Open AccessCharacterization of stress response in human retinal epithelial cells
Author(s) -
Giansanti Vincenzo,
Villalpando Rodriguez Gloria E.,
Savoldelli Michelle,
Gioia Roberta,
Forlino Antonella,
Mazzini Giuliano,
Pennati Marzia,
Zaffaroni Nadia,
Scovassi Anna Ivana,
Torriglia Alicia
Publication year - 2013
Publication title -
journal of cellular and molecular medicine
Language(s) - English
Resource type - Journals
SCImago Journal Rank - 1.44
H-Index - 130
eISSN - 1582-4934
pISSN - 1582-1838
DOI - 10.1111/j.1582-4934.2012.01652.x
Subject(s) - autophagy , retinal pigment epithelium , programmed cell death , retinal , microbiology and biotechnology , apoptosis , atg5 , biology , pathogenesis , chemistry , immunology , biochemistry
The pathogenesis of age‐related macular degeneration ( AMD ) involves demise of the retinal pigment epithelium and death of photoreceptors.

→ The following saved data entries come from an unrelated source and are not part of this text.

(* ===== verification/_CoqProject ===== *)
-Q . S2P
Prelude.v
JsBuiltins.v
Catalog.v
Scoring.v
Summary.v
Chart.v
Export.v
App.v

In this article, we investigated the response of human adult retinal pigmented epithelial ( ARPE ‐19) cells to 5‐( N , N ‐hexamethylene)amiloride ( HMA ), an inhibitor of Na + /H + exchangers. We observed that ARPE ‐19 cells treated with HMA are unable to activate ‘classical’ apoptosis but they succeed to activate autophagy. In the first 2 hrs of HMA exposure, autophagy is efficient in protecting cells from death. Thereafter, autophagy is impaired, as indicated by p62 accumulation, and this protective mechanism becomes the executioner of cell death. This switch in autophagy property as a function of time for a single stimulus is here shown for the first time. The activation of autophagy was observed, at a lesser extent, with etoposide, suggesting that this event might be a general response of ARPE cells to stress and the most important pathway involved in cell resistance to adverse conditions and toxic stimuli.